Cleveland Museum of Natural History isn’t just dinosaur bones!
Monday, September 19, 2016 – Today our staff had a private tour of the new Perkins Wildlife Center with beloved Cleveland Museum of Natural History (CMNH) staff member, Harvey Webster, Director of Wildlife Resources. By the end of the tour, we had affectionately renamed him Cleveland’s Dr. Doolittle!
This new permanent exhibit is Phase 1 of the museum’s march towards it’s centennial celebration (100th birthday is in 2020), and The Plain Dealer’s art and architecture critic, Steve Litt, flatteringly called this new space “the best 2 acres in Cleveland.”
Admission is included in the cost of your ticket into the museum, and the new center fills a spot that was dead space for years – the hillside behind the museum that towers over the winding boulevard of MLK, Jr. below. The elevated wooden walkways are at tree top level, provide amazing views and are fully accessible as you stroll past the live animals in the museums collection. All animals here are rescue animals. Many were wounded and nurtured back to health with human intervention and were too tame or injured to be released back into the wild. Three of the four coyotes in the exhibit were delivered by c-section on the side of the highway by a vet after their pregnant mom was killed by a car!
Perkins features animals indigenous to Ohio including bobcats, otters, birds of prey, porcupines (one with the clever name of Sir Lancelot), red foxes, coyotes, raccoons, rabbits and owls.
And while finding parking in University Circle is often challenging, the museum added a 300 space parking garage to their site, helping enormously with the ease of finding a space quickly.
Another new feature is the beautiful artwork by Viktor Schreckengost, who sculpted a mammoth and mastodon into a 32 ton terra cotta tile. It was displayed at the Cleveland Metroparks Zoo until 2008 when they redesigned their elephant exhibit and gifted the sculpture to CMNH. It now hangs above the MLK, Jr./E. 105th intersection as a giant welcoming sign into University Circle. And in one of those wonderful book-end stories, John Nottingham of Nottingham Spirk, who designed the current CMNH logo with the swooping letters that reflects a long necked dinosaur, was a student of Viktor’s at the Cleveland Institute of Art! So the master and the student appear on the same piece of art reflecting 100 years of creative design in CLE!

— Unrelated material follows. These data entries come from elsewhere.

(* ===== verification/CtrlHub.v ===== *)
(** The server's hub of tunnelled connections (internal/handler/star/ctrl_hub.go):
    connection entries shared by the hub's map and the data pumps, the ack
    channels of connections being opened, and every operation of the hub. *)
From S2P Require Import Prelude Message TextCodec Window StreamTable.
From Stdlib Require Import ZArith Lia.

(** * State *)

(** [make(chan []byte, downlinkQueue)] *)
Definition downlinkQueue : nat := 256.

(** The address of a [ConnEntry]. *)
Abbreviation conn_loc := nat.

(** [Sink] is the queue of payloads on their way to the external connection;
    [Done] and [RemoteClosed] tell whether those channels have been closed. *)
Record ConnEntry := mkConnEntry {
  ce_ConnID : Z;
  ce_StreamID : Z;
  ce_ClientProxyName : string;
  ce_StreamId : string;
  ce_Client : session_id;
  ce_Stream : entry_loc;
  ce_OpenedAt : Z;
  ce_Sink : list (list byte);
  ce_Done : bool;
  ce_RemoteClosed : bool;
  ce_recvPending : Z;
  ce_SendWin : Window;
}.

(** [hub_heap] holds every entry ever made; [hub_acks] the one-slot channels
    that [OpenConn] waits on, [hub_chans] what they hold. *)
Record CtrlHub := mkCtrlHub {
  Streams : StreamTable;
  conns : gmap Z conn_loc;
  acks : gmap Z nat;
  connSeq : Z;
  hub_heap : list ConnEntry;
  hub_chans : list (option ConnOpenAck);
}.

Definition NewCtrlHub : CtrlHub := mkCtrlHub NewStreamTable ∅ ∅ 0 [] [].

(** A message on its way to a client session. *)
Abbreviation outgoing := (session_id * Message)%type.

Definition hub_entry (h : CtrlHub) (l : conn_loc) : option ConnEntry := hub_heap h !! l.

(** Assigning a field through a [*ConnEntry]. *)
Definition upd_entry (f : ConnEntry → ConnEntry) (l : conn_loc) (h : CtrlHub) : CtrlHub :=
  mkCtrlHub (Streams h) (conns h) (acks h) (connSeq h) (alter f l (hub_heap h)) (hub_chans h).

Definition with_conns (h : CtrlHub) (c : gmap Z conn_loc) : CtrlHub :=
  mkCtrlHub (Streams h) c (acks h) (connSeq h) (hub_heap h) (hub_chans h).

Definition set_done (e : ConnEntry) : ConnEntry :=
  mkConnEntry (ce_ConnID e) (ce_StreamID e) (ce_ClientProxyName e) (ce_StreamId e) (ce_Client e)
    (ce_Stream e) (ce_OpenedAt e) (ce_Sink e) true (ce_RemoteClosed e) (ce_recvPending e)
    (Close (ce_SendWin e)).1.

Definition set_remote_closed (e : ConnEntry) : ConnEntry :=
  mkConnEntry (ce_ConnID e) (ce_StreamID e) (ce_ClientProxyName e) (ce_StreamId e) (ce_Client e)
    (ce_Stream e) (ce_OpenedAt e) (ce_Sink e) (ce_Done e) true (ce_recvPending e) (ce_SendWin e).

Definition set_sink (q : list (list byte)) (e : ConnEntry) : ConnEntry :=
  mkConnEntry (ce_ConnID e) (ce_StreamID e) (ce_ClientProxyName e) (ce_StreamId e) (ce_Client e)
    (ce_Stream e) (ce_OpenedAt e) q (ce_Done e) (ce_RemoteClosed e) (ce_recvPending e) (ce_SendWin e).

Definition set_pending (n : Z) (e : ConnEntry) : ConnEntry :=
  mkConnEntry (ce_ConnID e) (ce_StreamID e) (ce_ClientProxyName e) (ce_StreamId e) (ce_Client e)
    (ce_Stream e) (ce_OpenedAt e) (ce_Sink e) (ce_Done e) (ce_RemoteClosed e) n (ce_SendWin e).

Definition set_win (w : Window) (e : ConnEntry) : ConnEntry :=
  mkConnEntry (ce_ConnID e) (ce_StreamID e) (ce_ClientProxyName e) (ce_StreamId e) (ce_Client e)
    (ce_Stream e) (ce_OpenedAt e) (ce_Sink e) (ce_Done e) (ce_RemoteClosed e) (ce_recvPending e) w.

(** * Entries *)

(** [e.close()]: closes [Done] once, and the window. *)
Definition ConnEntry_close (h : CtrlHub) (l : conn_loc) : CtrlHub := upd_entry set_done l h.

Definition markRemoteClosed (h : CtrlHub) (l : conn_loc) : CtrlHub := upd_entry set_remote_closed l h.

(** [AcquireSend]: a turn of the loop of [Acquire] on the entry's window. *)
Definition AcquireSend_turn (e : ConnEntry) (n : nat) (ch : nat) : acquire_turn :=
  Acquire_turn (ce_SendWin e) (Z.of_nat n) ch.

Definition recvBatch : Z := 64 * 2 ^ 10.

(** [ReleaseRecv]: counts consumed bytes and, per 64 KB, sends one window
    update. The message carries the connection in its [StreamID] and has no
    payload. *)
Definition window_update_frame (connID : Z) : Message := mkMessage MsgWindowUpdate x00 connID [].

Definition ReleaseRecv (h : CtrlHub) (l : conn_loc) (n : nat) : CtrlHub * list outgoing :=
  match hub_entry h l with
  | None => (h, [])
  | Some e =>
      let pending := i64 (ce_recvPending e + Z.of_nat n) in
      if pending <? recvBatch then (upd_entry (set_pending pending) l h, [])
      else (upd_entry (set_pending (i64 (pending - recvBatch))) l h,
            [(ce_Client e, window_update_frame (ce_ConnID e))])
  end.

(** * Opening a connection *)

Section open.
Context `{!JsonCodec ConnOpenReq}.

So while the museum itself has 7 million objects in its permanent collection that are an encyclopedic overview of the biological and cultural diversity of our earth, Perkins is the newest gem that will entice even those who have been dozens of times to return for a visit. And if you are a newcomer to NE Ohio, this is the perfect 1-2 hour stop to entertain your kids (4 seasons a year) if you don’t have the time or energy to do a full day trip to the zoo.